There will be a slight bias as 256^n is not a power of 10. With large n, this will rapidly decrease in significance.

Untested code: Detect if a biased result occurred. Calling code could repeatedly call this function with new a array values to get an unbiased result on the rare occasions when bias occurs.
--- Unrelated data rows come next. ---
(** The cell [s] gets another size. *)
Lemma resized m m' it it' b B w l s r lu lf length t : bst m it b B w (l ++ s :: r) lu lf ->
  lu ≡ₚ used_of (l ++ s :: r) -> lf ≡ₚ unused_of (l ++ s :: r) -> n_used B = Zlen lu -> seg_used s = true ->
  geom_step it it' (s_cell s) (w + 8 * total l, s_n s, length, Some t) -> 0 < length <= 8 * (s_n s - 2) ->
  (forall x, ~ (w + 8 * total l + 8 + Z.min (s_req s) length <= x < w + 8 * total l + 8 * (s_n s - 1)) -> m' !! x = m !! x) ->
  (forall x, is_Some (m !! x) -> is_Some (m' !! x)) ->
  let g := mk_ghost b w (l ++ s :: r) in
  let g' := mk_ghost b w (l ++ mk_seg (s_cell s) (s_n s) length (Some t) :: r) in
  let p := w + 8 * total l + 8 in
  exists R, block_ok m' it' g' /\ outside g g' m m' it it' /\ live g ≡ₚ (p, s_req s) :: R /\ live g' ≡ₚ (p, length) :: R /\
    (forall q j, (q, j) ∈ R -> load m' q (Z.to_nat j) = load m q (Z.to_nat j)) /\
    load m' p (Z.to_nat (Z.min (s_req s) length)) = load m p (Z.to_nat (Z.min (s_req s) length)).
Proof.
  intros HB Hlu Hlf Hn Hu G Hlen Hmem Hmap g g' p.
  pose proof (bst_put_req _ _ _ _ _ _ _ _ _ _ _ _ _ HB G ltac:(lia) ltac:(split; [done|intros; lia])) as HB'.
  pose proof (bs_core _ _ _ _ _ _ _ _ HB) as Hc. pose proof (so_req _ _ _ (core_seg _ _ _ _ _ _ Hc)) as Hreq. cbn [snd] in Hreq.
  pose proof (seg_range _ _ _ _ _ _ Hc) as (Hl0 & Hr0 & Hs3 & Htot).
  assert (seg_used (mk_seg (s_cell s) (s_n s) length (Some t)) = true) as Hu'.
  { unfold seg_used. cbn [s_req]. destruct (Z.eqb_spec length 0); [lia|done]. }
  set (R := lives w l ++ lives (w + 8 * total l + 8 * s_n s) r).
  assert (live g ≡ₚ (p, s_req s) :: R) as HR.
  { unfold live, g. cbn [g_base g_segs]. rewrite lives_app, lives_cons, Hu. symmetry. apply Permutation_middle. }
  exists R. split_and!.
  - exists B, lu, lf. split_and!; [|cbn [g_segs g']..|done].
    + eapply bst_payload; [exact HB'| |exact Hmap]. cbn [s_n]. intros x Hx. apply Hmem. cbn [g_base g'] in Hx. lia.
    + rewrite Hlu, !used_mid, Hu, Hu'. done.
    + rewrite Hlf, !unused_mid, Hu, Hu'. done.
  - split; cbn [g_block g_base g_segs g g']; try done.
    + rewrite !total_app. done.
    + intros q Hq. left. rewrite cells_app in *. done.
    + intros q [Hqb Hq]%not_elem_of_cons _. cbn [g_block g_segs] in *. rewrite (gs_blk _ _ _ _ G). split; [|done].
      apply (gs_out _ _ _ _ G). intros ->. apply Hq. change (s_cell s ∈ cells (l ++ s :: r)). rewrite cells_app. cbn. set_solver.
    + intros x Hx. apply Hmem. unfold in_pages, g in Hx. cbn [g_base g_segs] in Hx. lia.
  - exact HR.
  - unfold live, g'. cbn [g_base g_segs]. rewrite lives_app, lives_cons, Hu'. symmetry. apply Permutation_middle.
  - intros q j Hq. apply load_agree. intros x Hx. apply Hmem.
    apply core_app in Hc as [Hl [_ Hr]%core_cons]. unfold R in Hq. apply elem_of_app in Hq as [Hq|Hq].
    + apply (lives_range _ _ _ _ _ _ Hl) in Hq. lia.
    + apply (lives_range _ _ _ _ _ _ Hr) in Hq. lia.
  - apply load_agree. intros x Hx. apply Hmem. unfold p in Hx. lia.
Qed.
Lemma hsame_mem st G m' : heap_ok st G -> (forall g x, g ∈ G -> in_pages g x -> m' !! x = mem st !! x) ->
  hsame G (mem st) G m'.
Proof.
  intros HG Hm. split; [done|]. intros q j Hq. destruct (hlive_pages _ _ _ _ HG Hq) as (g & Hg & _ & _ & _ & _ & Hx).
  apply load_agree. intros x Hxr. apply (Hm g); [done|]. apply Hx. lia.
Qed.

(** An operation on one block does not touch what the others handed out. *)
Lemma other_loads st G1 g G2 g' m' it' : heap_ok st (G1 ++ g :: G2) -> outside g g' (mem st) m' (items st) it' ->
  forall q j, (q, j) ∈ hlive (G1 ++ G2) -> load m' q (Z.to_nat j) = load (mem st) q (Z.to_nat j).
Proof.
  intros HG Hout q j (G3 & g2 & G4 & E & Hq)%elem_hlive.
  assert (g2 ∈ G1 ++ G2) as Hg2 by (rewrite E; set_solver).
  destruct HG as [_ _ _ Hok _ Hap]. apply pages_apart_mid in Hap as [Hap _]. rewrite Forall_forall in Hap, Hok.
  assert (block_ok (mem st) (items st) g2) as HB2 by (apply Hok; set_solver).
  destruct (live_mapped _ _ _ _ _ HB2 Hq) as (_ & _ & Hx). apply load_agree. intros x Hxr.
  apply (out_mem _ _ _ _ _ _ Hout). intros Hx'. destruct (Hx x ltac:(lia)) as [_ Hx2]. by apply (Hap g2 Hg2 x).
Qed.

Lemma mid_split {A} (G1 G2 : list A) (g : A) x : x ∈ G1 ++ g :: G2 <-> x = g \/ x ∈ G1 ++ G2.
Proof. set_solver. Qed.

Lemma wp_alloc_in_blocks t length bl (Q : Z -> St -> Prop) : 0 < length -> forall G2 G1 m it ps k,
  heap_ok (mk_st m it ps bl k) (G1 ++ G2) ->
  (forall ps' k', heap_ok (mk_st m it ps' bl k') (G1 ++ G2) -> Q 0 (mk_st m it ps' bl k')) ->
  (forall p m' it' ps' k' G', heap_ok (mk_st m' it' ps' bl k') G' -> halloc (G1 ++ G2) m length p G' m' ->
     Q p (mk_st m' it' ps' bl k')) ->
  wp (alloc_in_blocks (g_block <$> G2) (Some t) length) Q (mk_st m it ps bl k).
Proof.
  intros Hlen. induction G2 as [|g G2 IH]; intros G1 m it ps k HG Hfail Hdone; cbn [fmap list_fmap alloc_in_blocks].
  { step. by apply Hfail. }
  destruct (heap_mid _ _ _ _ HG) as [HB _]. cbn [mem items] in HB.
  step. eapply wp_mono; [apply sec_alloc_spec; [exact (h_pools _ _ HG)|exact HB|exact Hlen]|].
  intros p st [(-> & ps' & k' & -> & Hps')|(m' & it' & ps' & k' & g' & -> & Hps' & HB' & Hout & Hp & Hlive & Hz & Hload)].
  - cbn [Z.eqb negb]. assert (heap_ok (mk_st m it ps' bl k') (G1 ++ g :: G2)) as HG'.
    { eapply heap_other; [exact HG|exact Hps'|done]. }
    replace (G1 ++ g :: G2) with ((G1 ++ [g]) ++ G2) in * by (by rewrite <- (assoc_L (++))).
    by apply (IH (G1 ++ [g])).
  - destruct (Z.eqb_spec p 0) as [?|_]; [done|]. cbn [negb]. step.
    apply (Hdone _ _ _ _ _ (G1 ++ g' :: G2)); [by eapply heap_update|].
    split_and!; [done|by rewrite !hlive_mid, Hlive| |done].
    intros q j Hq. rewrite hlive_mid in Hq. apply elem_of_app in Hq as [Hq|Hq]; [by apply Hload|].
    by eapply (other_loads _ _ _ _ _ _ _ HG Hout).
Qed.
Lemma encode_octet_string v : Zlen v < 2 ^ 30 ->
  let asn := N (egg_asn1x_set_string_as_raw ec_point v) [] in
  egg_asn1x_encode this_year asn = Ok (Some (octet_string v), asn).
Proof.
  intros Hl asn. unfold egg_asn1x_encode.
  assert (anode_def_type_is_real (Asn1Node.data asn) = true) as -> by reflexivity.
  assert (egg_asn1x_validate this_year asn true = Ok (true, asn)) as -> by reflexivity. run.
  assert (anode_build_anything asn true = Ok (Some (string_tlv 4 v))) as -> by by apply build_string.
  run. change (atlv_sort_perform (string_tlv 4 v)) with (@Ok unit _ (string_tlv 4 v)). run.
  rewrite unparse_to_bytes_der by (by apply enc_value; [apply string_head_ok|]). reflexivity.
Qed.
Lemma read_der_content b pre v post builder t0 : buffer_wf b -> Zlen v < 2 ^ 30 ->
  content b = pre ++ enc_byte_array (Some v) ++ post ->
  read_buffer_mpi_to_der this_year (reader b pre builder) t0 =
    Ok (reader b (pre ++ enc_byte_array (Some v)) (builder ++ [(t0, Some (octet_string v))])).
Proof.
  intros Hwf Hl Hc. unfold read_buffer_mpi_to_der, get_byte_array, reader.
  rewrite (get_byte_array_content b pre v post) by (done || lia). run.
  rewrite create_ec_point. cbn [defined or_return]. run. cbn [or_return]. run. cbn [on_data].
  pose proof (encode_octet_string v Hl) as E. cbn zeta in E. rewrite E. done.
Qed.
End Curves.

(** * Keys *)

Inductive SshKey :=
  | RsaKey (e n : list Z)
  | DsaKey (p q g y : list Z)
  | Ed25519Key (v : list Z)
  | EcdsaKey (c : Curve) (point : list Z).

Definition algo_name (k : SshKey) : list Z :=
  match k with
  | RsaKey _ _ => lit "ssh-rsa"
  | DsaKey _ _ _ _ => lit "ssh-dss"
  | Ed25519Key _ => lit "ssh-ed25519"
  | EcdsaKey c _ => lit "ecdsa-sha2-" ++ curve_name c
  end.

(** What follows the algorithm in the encoding of a key. *)
Definition fields (k : SshKey) : list (list Z) :=
  match k with
  | RsaKey e n => [e; n]
  | DsaKey p q g y => [p; q; g; y]
  | Ed25519Key v => [v]
  | EcdsaKey c point => [curve_name c; point]
  end.

(** RFC 4253, 6.6: each with its length in front. *)
Definition wire (k : SshKey) : list Z := concat ((fun f => enc_byte_array (Some f)) <$> algo_name k :: fields k).

Definition key_ok (k : SshKey) : Prop := Forall (fun f => bytes f /\ Zlen f < 2 ^ 28) (fields k).

Section Keys.
Context `{Environment} `{GListSort}.

Definition key_type (k : SshKey) : Z :=
  CK match k with RsaKey _ _ => "CKK_RSA" | DsaKey _ _ _ _ => "CKK_DSA" | Ed25519Key _ => "CKK_EC_EDWARDS" | EcdsaKey _ _ => "CKK_ECDSA" end.

(** The attributes of a public key object. *)
Definition attrs_of (k : SshKey) : Builder :=
  match k with
  | RsaKey e n => [(CK "CKA_PUBLIC_EXPONENT", Some e); (CK "CKA_MODULUS", Some n)]
  | DsaKey p q g y => [(CK "CKA_PRIME", Some p); (CK "CKA_SUBPRIME", Some q); (CK "CKA_BASE", Some g); (CK "CKA_VALUE", Some y)]
  | Ed25519Key v => [(CK "CKA_VALUE", Some v)]
  | EcdsaKey c point => [(CK "CKA_EC_PARAMS", Some (curve_der c)); (CK "CKA_EC_POINT", Some (octet_string point))]
  end ++ [(CK "CKA_KEY_TYPE", Some (ck_ulong (key_type k))); (CK "CKA_CLASS", Some (ck_ulong (CK "CKO_PUBLIC_KEY")))].

Definition key_types : list string := ["CKK_RSA"; "CKK_DSA"; "CKK_EC_EDWARDS"; "CKK_ECDSA"].

(** The numbers of key types are different, and small. *)
Class KeyTypes : Prop := {
  key_types_small : Forall (fun name => 0 <= CK name < 2 ^ 31) key_types;
  key_types_differ : NoDup (CK <$> key_types)
}.
(* ===== verification/OpenSshCases.v ===== *)
(** OpenSSH public keys: the theorems at concrete files, and lines that the code does not
    treat as it should. *)

From S2P Require Import Decimal Buffer Attributes AttrStore AttrOps AttrObjects AttrContract Prelude Text Armor ArmorSpec Base64 Sorting OpenSsh OpenSshSpec OpenSshSafe OpenSshAttrs.
Local Open Scope Z_scope.

(** * Parameters *)

(** The PKCS#11 constants. *)
Definition pkcs11_constants : list (list Z * Z) := [
  (lit "CKK_RSA", 0); (lit "CKK_DSA", 1); (lit "CKK_ECDSA", 3); (lit "CKK_EC_EDWARDS", 0x40);
  (lit "CKO_PUBLIC_KEY", 2); (lit "CKA_CLASS", 0); (lit "CKA_LABEL", 3); (lit "CKA_VALUE", 0x11); (lit "CKA_KEY_TYPE", 0x100);
  (lit "CKA_MODULUS", 0x120); (lit "CKA_PUBLIC_EXPONENT", 0x122); (lit "CKA_PRIME", 0x130); (lit "CKA_SUBPRIME", 0x131);
  (lit "CKA_BASE", 0x132); (lit "CKA_EC_PARAMS", 0x180); (lit "CKA_EC_POINT", 0x181)].

#[local] Instance pkcs11 : Environment := {|
  garbage p i := 0;
  constant name :=
    match List.find (fun kv => bool_decide (kv.1 = name)) pkcs11_constants with Some (_, v) => v | None => le_val name + 2 ^ 40 end
|}.

#[local] Instance pkcs11_key_types : KeyTypes.
Proof. constructor; decide_now. Qed.

(** [Base64.rfc4648], with results of one byte for any text. *)
#[local] Instance byte64 : Armor.Base64 := {|
  base64_encode := @base64_encode rfc4648;
  base64_decode s := u8 <$> @base64_decode rfc4648 s
|}.

Lemma u8_bytes x : bytes x -> u8 <$> x = x.
Proof.
  intros Hx. rewrite <- (list_fmap_id x) at 2. apply list_fmap_ext. intros i c Hc. apply u8_small.
  by eapply Forall_lookup_1 in Hc; [|exact Hx].
Qed.

#[local] Instance byte64_laws : Base64Laws.
Proof.
  constructor; cbn [base64_encode base64_decode byte64]; intros.
  - rewrite (@decode_encode rfc4648 _) by done. by apply u8_bytes.
  - by rewrite (@decode_lines rfc4648 _ s).
  - rewrite length_fmap. apply (@decode_fits rfc4648 _).
  - apply (@encode_length rfc4648 _).
  - by apply (@encode_chars rfc4648 _).
  - by apply (@encode_groups rfc4648 _).
Qed.

#[local] Instance byte64_bytes : Base64Bytes.
Proof. intros s. cbn. rewrite Forall_fmap. apply Forall_true. intros c. apply u8_range. Qed.

#[local] Existing Instance insertion_sort.

Lemma realloc_zeroed_some a n : is_Some (realloc_zeroed a None n).
Proof. by eexists. Qed.

(** * Files *)

Definition ed_key : KeyLine := mk_line (Some (lit "no-pty")) (Ed25519Key [7; 9; 250]) (Some (lit "me@home ")).
Definition sample_items : list Item := [OtherItem (lit "# keys"); KeyItem ed_key; OtherItem [];
  V1Item (mk_v1 None (lit "2048") (lit "65537") (lit "12345678901234567890") None);
  KeyItem (mk_line None (EcdsaKey P384 [4; 1; 2]) None)].

Lemma sample_options_ok : options_ok (lit "no-pty").
Proof. unfold options_ok, in_line. split_and!; decide_now. Qed.

Lemma sample_label_ok : label_ok (lit "me@home ").
Proof. unfold label_ok, in_line. split_and!; decide_now. Qed.

Lemma sample_items_ok : Forall item_ok sample_items.
Proof.
  repeat apply List.Forall_cons; [| | | | |apply List.Forall_nil]; cbn [item_ok].
  - split; [vm_compute; reflexivity|decide_now].
  - unfold line_ok, key_ok, ed_key. cbn [l_key l_options l_label fields]. split_and!.
    + decide_now.
    + intros o Ho. injection Ho as <-. exact sample_options_ok.
    + intros x Hx. injection Hx as <-. exact sample_label_ok.
  - split; [exact I|decide_now].
  - unfold v1_ok, decimal. cbn [v_options v_bits v_exponent v_modulus v_label]. split_and!; try done; decide_now.
  - unfold line_ok, key_ok. cbn [l_key l_options l_label fields]. split_and!; [decide_now|done|done].
Qed.

Definition sample_keys : list PubKey := Eval vm_compute in omap item_key sample_items.

Lemma openssh_reads_keys_witness :
  Forall item_ok sample_items /\
  _gcr_openssh_pub_parse realloc_zeroed 125 (file_of sample_items) true = Ok (3, sample_keys).
Proof.
  split; [exact sample_items_ok|].
  exact (openssh_reads_keys realloc_zeroed realloc_zeroed_ok (realloc_zeroed_some G_REALLOC) 125 sample_items true sample_items_ok eq_refl).
Defined.

(** A key that is cut off, one of a certificate, and text. *)
Definition sample_file : list Z :=
  lit "ssh-rsa AAAAB3NzaC1yc2EAAAADAQ cut" ++ [10] ++ lit "not a key" ++ [10] ++ lit "ssh-ed25519 AAAAC3NzaC1lZDI1NTE5AAAAAwcJ+g== me".

Lemma sample_file_defined line : line ∈ split_on 10 sample_file -> defined_line realloc_zeroed 125 line = true.
Proof.
  assert (forallb (defined_line realloc_zeroed 125) (split_on 10 sample_file) = true) as Hf by (vm_compute; reflexivity).
  rewrite forallb_forall in Hf. intros Hin. by apply Hf, list_elem_of_In.
Qed.

Lemma openssh_parse_safe_witness :
  exists keys, _gcr_openssh_pub_parse realloc_zeroed 125 sample_file true = Ok (Zlen keys, keys) /\
    k_outer <$> keys `sublist_of` split_on 10 sample_file.
Proof.
  refine (openssh_parse_safe realloc_zeroed realloc_zeroed_ok 125 sample_file true _ sample_file_defined); vm_compute; reflexivity.
Defined.

Lemma builder_holds_witness :
  exists a st', key_attributes [(3, Some (lit "me")); (0x11, None)] start = Ok (a, st') /\ ok [] st' /\
    a = new_address (abs_a (abs start)) /\ abs st' = set_attributes a ([(3, Bytes (lit "me")); (0x11, Null 0)], 1) (abs start).
Proof.
  apply (builder_holds start [(3, Some (lit "me")); (0x11, None)]).
  - exact start_ok.
  - reflexivity.
  - repeat constructor.
Defined.

(** * Lines *)

(** The number of keys found in a text. *)
Definition found (text : list Z) : option Z :=
  match _gcr_openssh_pub_parse realloc_zeroed 125 text true with Ok (n, _) => Some n | _ => None end.

Definition key_text (strings : list (list Z)) : list Z := base64_encode (concat ((fun f => enc_byte_array (Some f)) <$> strings)).

(** The key says ssh-dss: the message about it prints memory that has been freed. *)
Lemma wrong_type_undefined : found (lit "ssh-rsa " ++ key_text [lit "ssh-dss"; [3]; [5]]) = None.
Proof. vm_compute. reflexivity. Qed.

(** Ten digits are more than [atoin] can multiply up. *)
Lemma ten_digits_undefined : found (lit "0000002048 3 15") = None.
Proof. vm_compute. reflexivity. Qed.

(** A quote with a backslash in front, as the OpenSSH manual has it, ends the options. *)
Lemma escaped_quote_lost :
  let q := [34] in
  found (lit "command=" ++ q ++ lit "a b" ++ q ++ lit " ssh-ed25519 " ++ key_text [lit "ssh-ed25519"; [7]]) = Some 1 /\
  found (lit "command=" ++ q ++ lit "a " ++ [92] ++ q ++ lit " b" ++ q ++ lit " ssh-ed25519 " ++ key_text [lit "ssh-ed25519"; [7]]) = Some 0.
Proof. vm_compute. done. Qed.

(** The length 0xffffffff makes a key without a modulus. *)
Lemma null_modulus :
  match _gcr_openssh_pub_parse realloc_zeroed 125
    (lit "ssh-rsa " ++ base64_encode (enc_byte_array (Some (lit "ssh-rsa")) ++ enc_byte_array (Some [3]) ++ enc_byte_array None)) true with
  | Ok (1, [k]) => (CK "CKA_MODULUS", None) ∈ k_attrs k
  | _ => False
  end.
Proof. vm_compute. right. left. Qed.

(** The curve of the algorithm is not compared with that of the key. *)
Lemma other_curve : found (lit "ecdsa-sha2-nistp256 " ++ key_text [lit "ecdsa-sha2-nistp521"; lit "nistp384"; [4]]) = Some 1.
Proof. vm_compute. reflexivity. Qed.

(** What follows the fields of a key is not looked at. *)
Lemma trailing_data : found (lit "ssh-ed25519 " ++ key_text [lit "ssh-ed25519"; [7]; [1; 2; 3]]) = Some 1.
Proof. vm_compute. reflexivity. Qed.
int ArrayMod10BiasDetect(const unsigned char *a, size_t n, bool *biasptr) {
  bool bias = true;
  int mod10 = 0;
  int base = (UCHAR_MAX + 1) % 10;  // Note base is usually 6: 256%10, 65536%10, etc.
  for (size_t i = n; i-- > 0;  ) {
    mod10 = (base*mod10 + a[i]) % 10;
    if (n > 0) {
      if (a[i] < UCHAR_MAX) bias = false;
    } else {
      if (a[i] < UCHAR_MAX + 1 - base) bias = false;
    }
    base = (base * base) % 10;
  }
  *biaseptr = bias;
  return mod10;
}

Answer 3

It depends on a bunch of things. Secure PRNG sometimes makes long byte arrays instead of integers, let's say it is 16 bytes long array, then extract 32 bit integer like so: buf[0]*0x1000000+buf[1]*0x10000+buf[2]*0x100+buf[3] or use shift operator. This is random so big-endian/little-endian doesn't matter.

char randbytes[16];
//...

const char *p = randbytes;

//assumes size of int is 4
unsigned int rand1 = p[0] << 24 + p[1] << 16 + p[2] << 8 + p[3]; p += 4;
unsigned int rand2 = p[0] << 24 + p[1] << 16 + p[2] << 8 + p[3]; p += 4;
unsigned int rand3 = p[0] << 24 + p[1] << 16 + p[2] << 8 + p[3]; p += 4;
unsigned int rand4 = p[0] << 24 + p[1] << 16 + p[2] << 8 + p[3];

Then use % on the integer

ps, I think that's a long answer. If you want number between 1 and 10 then just use % on first byte.

Answer 4

OK, so this answer is in Java until I get to my Eclipse C/C++ IDE:

public final static int simpleBound(Random rbg, int n) {

    final int BYTE_VALUES = 256;

    // sanity check, only return positive numbers
    if (n <= 0) {
        throw new IllegalArgumentException("Oops");
    }

    // sanity check: choice of value 0 or 0...
    if (n == 1) {
        return 0;
    }

    // sanity check: does not fit in byte
    if (n > BYTE_VALUES) {
        throw new IllegalArgumentException("Oops");
    }

    // optimization for n = 2^y
    if (Integer.bitCount(n) == 1) {
        final int mask = n - 1;
        return retrieveRandomByte(rbg) & mask;
    }

    // you can skip to this if you are sure n = 10

    // z is upper bound, and contains floor(z / n) blocks of n values
    final int z = (BYTE_VALUES / n) * n;
    int x;
    do {
        x = retrieveRandomByte(rbg);
    } while (x >= z);
    return x % n;
}

So n is the maximum value in a range [0..n), i.e. n is exclusive. For a range [1..10] simply increase the result with 1.